▸ Activity
For the material below, return exactly the lines starting at the line containing "Definition render_steps (self" and ending at the line containing "(** [thumb] under", both ends included, and no others.
==*==
(** How often [file._generate()] ran for the given name. *)
Definition renders (n : string) (t : list Event) : nat :=
  length (filter (fun e => e = EvGenerate n) t).

(** The default probe's answer: a staged [_file], or the name in storage. *)
Definition staged (f : File) : Prop :=
  exists v, _file f = Some v /\ truthy v = true.

(** The timeout argument [set_state] passes for a state. *)
Definition state_timeout (self : Backend) (state : string) : option Z :=
  if String.eqb state CacheFileState.DOES_NOT_EXIST
  then Some (existence_check_timeout self) else None.

(** The world one [set_state] leaves. *)
Definition stored (self : Backend) (f : File) (state : string) (w : World)
  : World :=
  log (EvCacheSet (get_key f) state (state_timeout self state))
      (with_cache (<[get_key f := {| value := state;
                                     timeout := state_timeout self state |}]>
                     (cache w)) w).

(** The answer of the default probe on a storage. *)
Definition probe_answer (f : File) (s : Storage) : bool :=
  truthy (default PyNone (_file f)) || bool_decide (name f ∈ s).

(** The world the default probe leaves: the storage is asked only when no
    truthy [_file] is attached. *)
Definition probed (f : File) (w : World) : World :=
  if truthy (default PyNone (_file f)) then log (EvProbe (name f)) w
  else log (EvStorageExists (name f)) (log (EvProbe (name f)) w).

(** The state a probe answer is mapped to. *)
Definition state_of_probe (b : bool) : string :=
  if b then CacheFileState.EXISTS else CacheFileState.DOES_NOT_EXIST.

(** The events of one run of the rendering steps, given how the render
    ended. *)
Definition render_events (self : Backend) (f : File) (r : Outcome unit)
  : list Event :=
  [EvCacheSet (get_key f) CacheFileState.GENERATING None;
   EvGenerate (name f)]
  ++ match r with
     | Return _ => [EvCacheSet (get_key f) CacheFileState.EXISTS None]
     | Raise _ => []
     end.

(** The three rendering steps of the specification's algorithm, written
    with the world passed by hand. *)
Definition render_steps (self : Backend) (f : File) : M unit :=
  fun w =>
    let w1 := snd (set_state self f CacheFileState.GENERATING w) in
    match call_generate f w1 with
    | (Return _, w2) => set_state self f CacheFileState.EXISTS w2
    | (Raise e, w2) => (Raise e, w2)
    end.

(** The two-step algorithm of the specification for [generate_now]. *)
Definition generate_now_spec (self : Backend) (f : File) (force : bool)
  : M unit :=
  fun w =>
    if force then render_steps self f w
    else
      match get_state self f true w with
      | (Return state, w1) =>
          if blocks state then (Return tt, w1) else render_steps self f w1
      | (Raise e, w1) => (Raise e, w1)
      end.

(** ** Concrete files and worlds *)

(** A file whose render writes it to the storage. *)
Definition thumb : File :=
  {| name := "thumb/1.jpg";
     _file := None;
     _generate := fun s => (Return tt, {[ "thumb/1.jpg" ]} ∪ s) |}.

(** A file whose render fails. *)
Definition broken : File :=
  {| name := "thumb/2.jpg";
     _file := None;
     _generate :=
       fun s => (Raise (RenderError "cannot identify image file"), s) |}.

(** Nothing cached, nothing stored. *)
Definition fresh_world (with_celery : bool) : World :=
  {| cache := ∅; storage := ∅; queue := []; trace := [];
     celery := with_celery |}.

(** [thumb] already rendered and recorded as [EXISTS] under the key the
    prefix [ik:] gives it. *)
Definition rendered_world : World :=
  {| cache := {[ "ik:thumb/1.jpg-state" :=
                   {| value := CacheFileState.EXISTS; timeout := None |} ]};
     storage := {[ "thumb/1.jpg" ]};
     queue := []; trace := []; celery := true |}.

Definition simple : Backend := new_backend Simple.
Definition async : Backend := new_backend Async.

(** An instance dictionary holding a cache handle and one more attribute. *)
Definition instance_heap : Heap :=
  {[ 1%positive := {[ "_cache" := PyObj 7 true; "label" := PyStr "thumbs" ]} ]}.

(** A file with a staged [_file], in no storage. *)
Definition staged_thumb : File :=
  {| name := "thumb/3.jpg";
     _file := Some (PyObj 9 true);
     _generate := fun s => (Return tt, {[ "thumb/3.jpg" ]} ∪ s) |}.

(** [thumb] under another backend's eyes: the same name, a render of its
    own. *)
Definition thumb_again : File :=
  {| name := "thumb/1.jpg";
     _file := None;
     _generate := fun s => (Raise (RenderError "unused"), s) |}.

(** The one cache backend of the concrete runs. *)
Definition the_cache (backend : string) : PyVal := PyObj 7 true.

(** An instance dictionary that has no handle yet. *)
Definition plain_heap : Heap :=
  {[ 1%positive := {[ "label" := PyStr "thumbs" ]} ]}.

(** * Properties *)

(** ** Running the collaborators and the monad *)

Lemma bind_run {A B} (m : M A) (k : A -> M B) (w : World) :
  bind m k w =
  match m w with
  | (Return a, w') => k a w'
  | (Raise e, w') => (Raise e, w')
  end.
Proof. reflexivity. Qed.

Lemma bind_ret_l {A B} (a : A) (k : A -> M B) (w : World) :
  bind (ret a) k w = k a w.
Proof. reflexivity. Qed.

Lemma bind_assoc {A B C} (m : M A) (k : A -> M B) (k' : B -> M C) (w : World) :
  bind (bind m k) k' w = bind m (fun a => bind (k a) k') w.
Proof.
  unfold bind. destruct (m w) as [[a | e] w1]; [ | reflexivity ].
  destruct (k a w1) as [[b | e] w2]; reflexivity.
Qed.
==*==
▸ Solution to the exercise
Definition render_steps (self : Backend) (f : File) : M unit :=
  fun w =>
    let w1 := snd (set_state self f CacheFileState.GENERATING w) in
    match call_generate f w1 with
    | (Return _, w2) => set_state self f CacheFileState.EXISTS w2
    | (Raise e, w2) => (Raise e, w2)
    end.

(** The two-step algorithm of the specification for [generate_now]. *)
Definition generate_now_spec (self : Backend) (f : File) (force : bool)
  : M unit :=
  fun w =>
    if force then render_steps self f w
    else
      match get_state self f true w with
      | (Return state, w1) =>
          if blocks state then (Return tt, w1) else render_steps self f w1
      | (Raise e, w1) => (Raise e, w1)
      end.

(** ** Concrete files and worlds *)

(** A file whose render writes it to the storage. *)
Definition thumb : File :=
  {| name := "thumb/1.jpg";
     _file := None;
     _generate := fun s => (Return tt, {[ "thumb/1.jpg" ]} ∪ s) |}.

(** A file whose render fails. *)
Definition broken : File :=
  {| name := "thumb/2.jpg";
     _file := None;
     _generate :=
       fun s => (Raise (RenderError "cannot identify image file"), s) |}.

(** Nothing cached, nothing stored. *)
Definition fresh_world (with_celery : bool) : World :=
  {| cache := ∅; storage := ∅; queue := []; trace := [];
     celery := with_celery |}.

(** [thumb] already rendered and recorded as [EXISTS] under the key the
    prefix [ik:] gives it. *)
Definition rendered_world : World :=
  {| cache := {[ "ik:thumb/1.jpg-state" :=
                   {| value := CacheFileState.EXISTS; timeout := None |} ]};
     storage := {[ "thumb/1.jpg" ]};
     queue := []; trace := []; celery := true |}.

Definition simple : Backend := new_backend Simple.
Definition async : Backend := new_backend Async.

(** An instance dictionary holding a cache handle and one more attribute. *)
Definition instance_heap : Heap :=
  {[ 1%positive := {[ "_cache" := PyObj 7 true; "label" := PyStr "thumbs" ]} ]}.

(** A file with a staged [_file], in no storage. *)
Definition staged_thumb : File :=
  {| name := "thumb/3.jpg";
     _file := Some (PyObj 9 true);
     _generate := fun s => (Return tt, {[ "thumb/3.jpg" ]} ∪ s) |}.

(** [thumb] under another backend's eyes: the same name, a render of its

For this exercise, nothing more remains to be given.